But even so there was a sort of embarrassed hush during dinner now and again when the conversation turned to Berlin; and, somehow, it seemed impossible to keep away from the subject. Bertha was young and impressionable. She had just returned from Germany after her first visit abroad; and all she had seen there, and felt and heard, was very vivid in her memory, and very important.

Tom Graves looked at her rather ruefully. He was deeply in love with her, and he said to himself that she was different from the girl he used to know, different from the clear-eyed Western girl who had ridden by his side across the rolling range of the Killicott. Harder she seemed, more sure of herself, less considerate of other people's feelings, more stubborn and unreasonable in the swing of her own prejudices, more critical and skeptical; and after dinner, when Mrs. Wedekind had left the house to call on a neighbor while her husband was stealing a surreptitious forty winks behind the shelter of the evening paper, the change struck him more forcibly than ever.

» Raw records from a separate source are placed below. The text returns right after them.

(** [generate_dag] ends normally whenever at most 26 labels are asked for
    and either no backbone edge is needed or the parent window is not
    empty. *)
Lemma generate_dag_ok (n D : Z) (s : rng) :
  (n <= 26)%Z -> (n < 2 \/ 1 <= D)%Z ->
  exists G s',
    generate_dag n D s = Ok (G, s')
    /\ Nx.nodes G = Py.slice_to ascii_uppercase n
    /\ well_formed G /\ layered G
    /\ (n <= 0 -> Nx.edges G = [])%Z.
Proof.
  intros Hn HD. unfold generate_dag.
  set (labels := Py.slice_to ascii_uppercase n).
  assert (Hnd : NoDup labels) by apply labels_NoDup.
  assert (Hlen : (0 <= n -> Py.len labels = n)%Z).
  { intros H. apply labels_length. lia. }
  set (G0 := Nx.add_nodes_from Nx.empty labels).
  assert (HG0 : G0 = Nx.mkDiGraph labels [] []).
  { unfold G0. now rewrite add_nodes_from_fresh. }
  set (P := fun G => grows_forward labels G /\ (n <= 0 -> Nx.edges G = [])%Z).
  assert (HP0 : P G0).
  { rewrite HG0. split; [|reflexivity]. unfold grows_forward. simpl.
    split; [reflexivity|]. split; [reflexivity|]. split; [constructor|].
    intros e []. }
  destruct (rfor_each_total P (backbone_body D labels) (Py.range 1 n))
    with (acc := G0) (s := s) as (G1 & s1 & Hrun1 & HP1).
  { intros i G s0 Hi [HG _]. apply in_range in Hi.
    destruct (backbone_step labels D i G s0) as (G' & s' & Hb & HG'); try assumption.
    - lia.
    - rewrite Hlen; lia.
    - exists G', s'. split; [exact Hb|]. split; [exact HG' | lia]. }
  { exact HP0. }
  destruct (rfor_each_total P (extra_body n D labels) (Py.range 0 n))
    with (acc := G1) (s := s1) as (G2 & s2 & Hrun2 & HP2 & Hnil).
  { intros i G s0 Hi [HG _]. apply in_range in Hi.
    destruct (extra_step labels n D i G s0) as (G' & s' & Hb & HG'); try assumption.
    - rewrite Hlen; lia.
    - exists G', s'. split; [exact Hb|]. split; [exact HG' | lia]. }
  { exact HP1. }
  destruct (layering_ok labels G2 Hnd HP2)
    as (gens & G' & Hgens & Hassign & Hn' & He' & Hwf' & Hlay').
  exists G', s2. unfold rbind. rewrite Hrun1, Hrun2. unfold lift.
  rewrite Hgens, Hassign. split; [reflexivity|]. split; [exact Hn'|].
  split; [exact Hwf'|]. split; [exact Hlay'|].
  intros H0. rewrite He'. now apply Hnil.
Qed.

(** ** The generated graph *)

Lemma reaches_index (G : Nx.DiGraph) (u v : Nx.node) :
  (forall e, In e (Nx.edges G) -> forward_edge G e) ->
  reaches G u v -> index_of u (Nx.nodes G) < index_of v (Nx.nodes G).
Proof.
  intros Hf. induction 1 as [u v Huv | u v w Huv _ IH].
  - exact (proj2 (proj2 (Hf (u, v) Huv))).
  - pose proof (proj2 (proj2 (Hf (u, v) Huv))) as H. simpl in H. lia.
Qed.

Lemma forward_acyclic (G : Nx.DiGraph) :
  (forall e, In e (Nx.edges G) -> forward_edge G e) -> acyclic G.
Proof.
  intros Hf u Hu. apply (reaches_index G u u Hf) in Hu. lia.
Qed.

(** C4.  For 2 to 26 nodes and a depth of at least 1, and whatever the random
    draws, [generate_dag] returns a graph on the first [node_count] letters in
    which every edge, backbone or extra, leads from a node to one later in
    generation order; such a graph has no directed cycle. *)
Theorem generated_edges_forward_acyclic (node_count max_depth : Z) (s : rng) :
  (2 <= node_count <= 26)%Z -> (1 <= max_depth)%Z ->
  exists G s',
    generate_dag node_count max_depth s = Ok (G, s')
    /\ Nx.nodes G = Py.slice_to ascii_uppercase node_count
    /\ NoDup (Nx.nodes G)
    /\ (forall e, In e (Nx.edges G) -> forward_edge G e)
    /\ acyclic G.
Proof.
  intros Hn HD.
  destruct (generate_dag_ok node_count max_depth s) as (G & s' & Hrun & Hnodes & Hwf & _);
    [lia | lia |].
  exists G, s'. split; [exact Hrun|]. split; [exact Hnodes|].
  split; [apply (wf_nodes G Hwf)|]. split; [apply (wf_forward G Hwf)|].
  apply forward_acyclic, (wf_forward G Hwf).
Qed.

Lemma generated_edges_forward_acyclic_witness :
  (2 <= 6 <= 26)%Z /\ (1 <= 2)%Z /\
  exists G s',
    generate_dag 6 2 (fun k => k) = Ok (G, s')
    /\ Nx.nodes G = Py.slice_to ascii_uppercase 6
    /\ NoDup (Nx.nodes G)
    /\ (forall e, In e (Nx.edges G) -> forward_edge G e)
    /\ acyclic G.
Proof.
  split; [lia|]. split; [lia|].
  apply (generated_edges_forward_acyclic 6 2 (fun k => k)); lia.
Defined.

(** C5.  Once the layering step has run, every edge [(u, v)] of the graph
    returned by [generate_dag] has [layer(u) < layer(v)]. *)
Theorem generated_layers_increase (node_count max_depth : Z) (s : rng) :
  (2 <= node_count <= 26)%Z -> (1 <= max_depth)%Z ->
  exists G s',
    generate_dag node_count max_depth s = Ok (G, s')
    /\ forall u v, In (u, v) (Nx.edges G) ->
                   exists lu lv, layer_of G u = Some lu /\ layer_of G v = Some lv
                                 /\ (lu < lv)%Z.
Proof.
  intros Hn HD.
  destruct (generate_dag_ok node_count max_depth s)
    as (G & s' & Hrun & _ & _ & Hlay & _); [lia | lia |].
  exists G, s'. split; [exact Hrun | exact Hlay].
Qed.

Lemma generated_layers_increase_witness :
  (2 <= 15 <= 26)%Z /\ (1 <= 2)%Z /\
  exists G s',
    generate_dag 15 2 (fun k => 7 * k + 3) = Ok (G, s')
    /\ forall u v, In (u, v) (Nx.edges G) ->
                   exists lu lv, layer_of G u = Some lu /\ layer_of G v = Some lv
                                 /\ (lu < lv)%Z.
Proof.
  split; [lia|]. split; [lia|].
  apply (generated_layers_increase 15 2 (fun k => 7 * k + 3)); lia.
Defined.

(** C8.  With at least two nodes, any [max_depth] of [node_count] or more
    yields, from the same random state, exactly what [max_depth =
    node_count - 1] yields: both windows are cut at the ends of the node
    list.  Up to 26 nodes that common outcome is a graph. *)
Theorem large_depth_same_as_clamped (node_count max_depth : Z) (s : rng) :
  (2 <= node_count)%Z -> (node_count <= max_depth)%Z ->
  generate_dag node_count max_depth s = generate_dag node_count (node_count - 1) s
  /\ ((node_count <= 26)%Z ->
      exists G s', generate_dag node_count max_depth s = Ok (G, s')).
Proof.
  intros Hn HD. split; [now apply generate_dag_clamped|].
  intros H26.
  destruct (generate_dag_ok node_count max_depth s) as (G & s' & Hrun & _);
    [lia | lia |].
  now exists G, s'.
Qed.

Bertha was at the piano, her fingers softly sweeping the keys while she hummed a German song:

"Klingling, tschingtsching und Paukenkrach,
Noch aus der Feme tönt es schwach,
Ganz leise bumbumbumbum tsching,
Zog da ein bunter Schmetterling,
Tschingtsching, bum, um die Ecke?" …

Tom looked at her: at the tiny points of light that danced in her fair hair, the soft curve of her neck, the slim, straight young shoulders, and he took a deep breath, like a man about to jump. He was what his life had made him, the range, the free roaming, the open, vaulted sky. Simple he was and just a little stubborn; at times easily embarrassed, but of a lean veracity, with himself and other people, that forced him to speak out sudden and unafraid where other, more sophisticated men, would have hesitated.

Thus it was now.

He had always loved her, and he had never considered the fact that he was a simple horse wrangler, while she was the daughter of a well-to-do, well-educated man. What had kept him from speaking to her of love had been the fact that he had been poor. Now he was on the road to fortune, and so he spoke straight out, without preamble:

"Bertha, I must tell you something. I …"

She turned very quickly and cut through his sentence with a gesture of her slim, white fingers.

"Don't, Tom," she said.

"But you don't know what I …"

"I do. You are going to tell me that you love me, aren't you?" And, when he did not reply, just inclined his head, she went on: "I shall never marry an American!"

"You … What?" Tom was utterly taken aback.

"I shall never marry an American," she repeated calmly.

"But—why?"

She did not reply for several seconds. She had always liked Tom, had always felt safe in his presence. There had even been moments, last year on the Killicott ranch, when her liking had edged close to the danger line of something greater. But she had changed since then. In Berlin a new world, new people, a new view-point, new prejudices, had spread before her; and, honest in so far that she saw things without spectacles, dishonest in so far that these things were only those she wanted to see, she told Tom just what she thought.

"Love to me is a romantic thing, and you—I mean, American men—are so terribly, terribly prosy, so commonplace!"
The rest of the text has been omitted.